Closed-loop vasculature network design for bioprinting large, solid tissue scaffolds.

Vascularization is an indispensable requirement for fabricating large solid tissues and organs. The natural vasculature derived from medical imaging modalities for large tissues and organs are highly complex and convoluted. However, the present bioprinting capabilities limit the fabrication of such complex natural vascular networks. Simplified bioprinted vascular networks, on the other hand, lack the capability to sustain large solid tissues. This work proposes a generalized and adaptable numerical model to design the vasculature by utilizing the tissue/organ anatomy. Starting with processing the patient's medical images, organ structure, tissue-specific cues, and key vasculature tethers are determined. An open-source abdomen magnetic resonance image dataset was used in this work. The extracted properties and cues are then used in a mathematical model for guiding the vascular network formation comprising arterial and venous networks. Next, the generated three-dimensional networks are used to simulate the nutrient transport and consumption within the organ over time and the regions deprived of the nutrients are identified. These regions provide cues to evolve and optimize the vasculature in an iterative manner to ensure the availability of the nutrient transport throughout the bioprinted scaffolds.
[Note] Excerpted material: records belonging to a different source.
(** The checks of the [date] and [datetime] constructors. *)
Definition valid_datetime (dt : datetime) : bool :=
  ((1 <=? year dt) && (year dt <=? 9999)
   && (1 <=? month dt) && (month dt <=? 12)
   && (1 <=? day dt) && (day dt <=? days_in_month (year dt) (month dt))
   && (0 <=? hour dt) && (hour dt <=? 23)
   && (0 <=? minute dt) && (minute dt <=? 59)
   && (0 <=? second dt) && (second dt <=? 59))%Z.

(** [datetime.strptime(s, fmt)]; [None] stands for its [ValueError]: no
    match, text left over after the match, or a date that does not exist. *)
Definition strptime (s fmt : string) : option datetime :=
  match match_tokens (tokens fmt) s with
  | (caps, EmptyString) :: _ =>
      let dt := mk_datetime (capture "Y" caps 1900) (capture "m" caps 1)
                            (capture "d" caps 1) (capture "H" caps 0)
                            (capture "M" caps 0) (capture "S" caps 0) in
      if valid_datetime dt then Some dt else None
  | _ => None
  end.

Definition pad (width : nat) (n : Z) : string :=
  let s := str_of_nonneg n in
  Float.zeros (width - String.length s) +:+ s.

(** [dt.isoformat()] for a [datetime] without microseconds or zone. *)
Definition isoformat (dt : datetime) : string :=
  pad 4 (year dt) +:+ "-" +:+ pad 2 (month dt) +:+ "-" +:+ pad 2 (day dt)
  +:+ "T" +:+ pad 2 (hour dt) +:+ ":" +:+ pad 2 (minute dt)
  +:+ ":" +:+ pad 2 (second dt).

End Py.
Export Py.

(** ** The generator *)

Module FA40HeaderGenerator.

(** *** The connector, as read from its JSON file

    [source] is a string or an array of strings; the other keys of a field
    definition are strings when present ([None]: the key is absent or
    [null]).  [required_fields] and [optional_fields] are arrays of
    strings, empty when the key is absent. *)

Inductive source_decl :=
  | SourceStr (s : string)
  | SourceList (l : list string).

Record field_config := mk_field_config {
  cfg_source : option source_decl;
  cfg_extraction : option string;
  cfg_transformation : option string;
  cfg_unit : option string
}.

Record validation_spec := mk_validation {
  required_fields : list string;
  optional_fields : list string
}.

Record connector := mk_connector {
  mappings : option (list (string * list (string * field_config)));
  validation : option validation_spec
}.

(** *** The transformation library (lines 184-291) *)

Definition is_control (c : ascii) : bool := in_range 0 31 c || in_range 127 159 c.

Definition _clean_string (value : Py.value) : string :=
  let value := match value with VTuple (x :: _) => x | _ => value end in
  match value with
  | VStr s => strip (str_filter (fun c => negb (is_control c)) s)
  | VNone => ""
  | _ => str value
  end.

(** Lines 207-216: a number read from a string.  [int] is unbounded here;
    the interpreter's limit on the length of a decimal text is left out. *)
Definition number_of_text (value : Py.value) : Py.value :=
  match value with
  | VStr s =>
      match first_number s with
      | Some text =>
          if contains_char "." text then VFloat (float_of_text text)
          else VInt (int_of_text text)
      | None => VNone
      end
  | _ => VNone
  end.

Definition _parse_first_number (value : Py.value) : Py.value :=
  if is_number value then value
  else match value with
       | VTuple (x :: _) | VList (x :: _) =>
           if is_number x then x else number_of_text x
       | _ => number_of_text value
       end.

Definition _get_first_valid_string (value : Py.value) : string :=
  let value :=
    match value with
    | VTuple (x :: _) | VList (x :: _) => x
    | _ => value
    end in
  match value with
  | VStr _ => _clean_string value
  | VNone => ""
  | _ => str value
  end.

Definition tiff_format : string := "%Y:%m:%d %H:%M:%S".

Definition formats : list string :=
  ["%Y-%m-%d %H:%M:%S"; "%Y/%m/%d %H:%M:%S"; "%Y-%m-%dT%H:%M:%S";
   "%Y-%m-%d"; "%Y:%m:%d"].

(** The loop of lines 256-261. *)
Fixpoint try_formats (value_str : string) (fmts : list string) : option string :=
  match fmts with
  | [] => None
  | fmt :: rest =>
      match strptime value_str fmt with
      | Some dt => Some (isoformat dt)
      | None => try_formats value_str rest
      end
  end.

Definition _datetime_to_iso8601 (value : Py.value) : Py.value :=
  if negb (truthy value) then VNone
  else
    let value_str := _get_first_valid_string value in
    if String.eqb value_str "" then VNone
    else
      let tiff :=
        if contains_char ":" value_str && contains_char " " value_str
        then strptime value_str tiff_format
        else None in
      match tiff with
      | Some dt => VStr (isoformat dt)
      | None =>
          match try_formats value_str formats with
          | Some iso => VStr iso
          | None => VStr value_str
          end
      end.

(** [dpi > 0] for the result of [_parse_first_number]. *)
Definition greater_than_zero (dpi : value) : bool :=
  match dpi with
  | VBool b => b
  | VInt n => (0 <? n)%Z
  | VFloat f => SFltb (S754_zero false) f
  | _ => false
  end.

(** [25400000 / dpi]: the division of two [int]s is rounded once, from
    the exact quotient; a [float] divisor divides the float 25400000.0. *)
Definition nm_per_pixel (dpi : value) : spec_float :=
  match dpi with
  | VBool _ => Float.of_Z 25400000
  | VInt n => Float.of_ratio false 25400000 n
  | VFloat f => Float.div (Float.of_Z 25400000) f
  | _ => S754_nan
  end.

Definition _resolution_to_pixel_size (value : Py.value) : Py.value :=
  let dpi := _parse_first_number value in
  if truthy dpi && greater_than_zero dpi
  then VFloat (Float.round2 (nm_per_pixel dpi))
  else VNone.

Definition mode_map : list (string * string) :=
  [("l", "grayscale"); ("grayscale", "grayscale"); ("grey", "grayscale");
   ("gray", "grayscale"); ("rgb", "rgb"); ("rgba", "rgb"); ("cmyk", "cmyk");
   ("palette", "palette"); ("p", "palette")].

Fixpoint assoc (k : string) (l : list (string * string)) : option string :=
  match l with
  | [] => None
  | (k', v) :: l' => if String.eqb k k' then Some v else assoc k l'
  end.

Definition _normalize_color_mode (value : Py.value) : string :=
  let mode_str := lower (_get_first_valid_string value) in
  default mode_str (assoc mode_str mode_map).

(** Lines 167-182. *)
Definition apply_transformation (value : Py.value) (transformation : string) : Py.value :=
  if String.eqb transformation "clean_string" then VStr (_clean_string value)
  else if String.eqb transformation "first_available_numeric" then
    _parse_first_number value
  else if String.eqb transformation "first_available_string" then
    VStr (_get_first_valid_string value)
  else if String.eqb transformation "convert_to_iso8601" then
    _datetime_to_iso8601 value
  else if String.eqb transformation "dpi_to_nanometers" then
    _resolution_to_pixel_size value
  else if String.eqb transformation "standardize_color_mode" then
    VStr (_normalize_color_mode value)
  else value.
The mass transport of six components of cell culture media-glucose, glycine, glutamine, riboflavin, human serum albumin, and oxygen was studied within the organ with designed vasculature. As the vascular structure underwent iterations, the organ regions deprived of these key components decreased significantly highlighting the increase in structural complexity and efficacy of the designed vasculature. The numerical method presented in this work offers a valuable tool for designing vascular scaffolds to guide the cell growth and maturation of the bioprinted tissues for faster regeneration post bioprinting.